04/27/2023, 10:52 AM

My two cents: if your extractor has a key specified, target-mssql will do an upsert instead of just appending - even with full table replication. This might work well, but it still won’t delete any data. For that, you need to truncate the target table first - and Sven is pretty spot on. Personally I use meltano with Prefect, so I have a separate truncate table statement running first for the tables I need to make sure are deleted. And by the way, I am the maintainer of the target-mssql. I have not planned to add a truncate table option, but PRs are always welcome and I’m happy to help.

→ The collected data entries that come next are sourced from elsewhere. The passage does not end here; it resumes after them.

(* ===== verification/Api.v ===== *)
(** * What the transport offers to its user ([src/src/transport.rs], [Transport])

    The operations of the public interface that change the state or send packets,
    in the monad of [Handler]; each locks the state for its whole body.
    [Transport_new] is the state a transport starts with. *)

From S2P Require Import Prelude Float Buffer Crypto Hash Token Identity Msgpack Packet Counters Ifac PacketCache LinkTable AnnounceTable.
From S2P Require Import AnnounceLimits PathTable Destination Links PathRequests Tunnels Resource ResourceOut ResourceIn ResourceManager Requests.
From S2P Require Import IfaceControl Ifaces Storage Blackholes Inbound Handler Transport Persist Loop.

Section Api.
Context {S : Type} `{!Storage S}.
Context `{Sha256} `{Hkdf} `{X25519} `{CbcCipher} `{HmacSha256}.
Context `{Signing} `{!Verifying} `{!Ed25519} `{!Ed25519Keys} `{Rmp} `{RmpDecode} `{RmpCursor} `{RmpStr} `{Bz2} `{Manager.Rmpv} `{RmpvCodec}.

(** ** Starting *)
Definition rnstransport : bytes := string_bytes "rnstransport".
Definition path_request_address : AddressHash :=
  desc_address_hash (desc (PlainDestination_new Empty (DestinationName_new rnstransport (string_bytes "path.request")))).
Definition tunnel_synthesize_address : AddressHash :=
  desc_address_hash (desc (PlainDestination_new Empty (DestinationName_new rnstransport (string_bytes "tunnel.synthesize")))).

(** [word]: the random number behind [local_hops_delta]. *)
Definition Transport_new (config : TransportConfig) (storage : option S) (word : Z) : Handler S :=
  let own := address_hash (identity (cfg_identity config)) in
  let delta := if cfg_local_hops_delta config then word mod 256 mod 6 + 2 else 0 in
  let manager := if delta =? 0 then Manager_new else set_local_hops_delta delta (Some own) Manager_new in
  mkHandler config manager (PathTable_new (cfg_reroute_eager config)) AnnounceTable_new ∅ LinkTable_new ∅ ∅ ∅ ∅ AnnounceLimits_new
    (PhyCache_new (cfg_phy_cache_capacity config)) ∅ ∅ ∅ (PacketCache_new (cfg_announce_cache_capacity config)) Manager.new
    (Blackholes_new (cfg_blackhole_publish config))
    (PathRequests_new (if cfg_retransmit config then Some own else None) path_request_address)
    storage Known_new ∅ ∅ ∅ path_request_address tunnel_synthesize_address Tunnels_new [] (cfg_blackhole_sources config)
    (InboundQueues_new (cfg_inbound_queue_lengths config)) ∅ None [] (bool_decide (storage = None)) false None false.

phornkrit_hirunyanitiwatana

04/27/2023, 11:28 AM

@Henning Holgersen You use Prefect to Truncate Table and Load Data with Meltano am I right?

Henning Holgersen

04/27/2023, 11:29 AM

Correct. But all inside the same prefect flow.

phornkrit_hirunyanitiwatana

04/27/2023, 11:31 AM

https://prefecthq.github.io/prefect-sqlalchemy/

phornkrit_hirunyanitiwatana

04/27/2023, 11:31 AM

With prefect-sqlalchemy ? My Project use Prefect and Meltano. I will consider this way to solve my problems too. Thanks @Henning Holgersen

user

04/27/2023, 11:32 AM

Things are getting interesting 😄 That sounds cool and really helpful. Maybe someone (not me) should write a blog post about that!

Henning Holgersen

04/27/2023, 11:37 AM

I use just the normal sqlalchemy, but thanks for the prefect-sqlalchemy tip - I will check it out, maybe it simplifies something.

anna

04/27/2023, 11:44 AM

Thank you for the help guys! 🙌 @Henning Holgersen I do not use a key and it’s unfortunately no data field available that could be a suitable key, so I don’t think this is applicable… @Sven Balnojan I really like your suggestion with temporary data table and then swapping. However, while this is “safer” in terms of consistent data access, would this affect the computing/read/write times? I’m using only 10% of the full data now and I’m already experience quite slow pipelines…

user

04/27/2023, 11:52 AM

@anna no it won't. 99% of your data pipeline time is in reading, writing, and computing on top of data. Swapping tables/renaming/hooking are metadata operations and thus happen almost instantaneously (if implemented correctly, and that depends very much on your tech stack, but I haven't seen a single one where this isn't doable).

anna

04/27/2023, 12:01 PM

Great! I’ll try this out then! Thanks again for your quick support and expert advice 🔥

jacob_matson

04/27/2023, 11:48 PM

can you hash rows? I have done that from time to time with MSSQL in this scenario (not using meltano though)

jacob_matson

04/27/2023, 11:49 PM

something like MERGE on row hash + then flag Is_deleted = 1 for missing rows

anna

04/28/2023, 6:01 AM

@jacob_matson I have not looked into this! This might be a nice way to get incremental updates instead of updating everything. Thanks for the idea!

anna

04/28/2023, 8:06 PM

I’m still struggling with this 😞 I tried to go with the suggestion by @Sven Balnojan to load data into tmp table, swap names, then truncate the old data, using post-hooks. However, unlike target-postgres, target-mssql does not implement any

after_run_sql

configurations, so then I have to implement the hooks myself using a transformer, right? I tried installing dbt-sqlserver, but I cannot for my life get it to work on my MS SQL db instance. I’ve tried installing it through meltano but since it’s not one of the official transformers it is very unclear to me how I’m supposed to install it, and it keeps giving me very little error messages. Here is part of my meltano.yml file with the transformer.

Copy code

transformers:
  - name: dbt-sqlserver
    namespace: dbt-sqlserver
    executable: dbt
    pip_url: dbt-sqlserver==1.3.1
    commands:
      run:
        args: run --models +staging.*
    config:
      server: localhost
      port: '1433'
      database: master
      schema: dbo
      user: user
      password: password
      driver: ODBC Driver 18 for SQL Server
      #project_dir: /Users/anna/git/my-tap/transform # Does not work, must set with flag? Relative path does not work?
      #profiles_dir: /Users/anna/git/my-tap/transform/profile # Does not work, must set with flag?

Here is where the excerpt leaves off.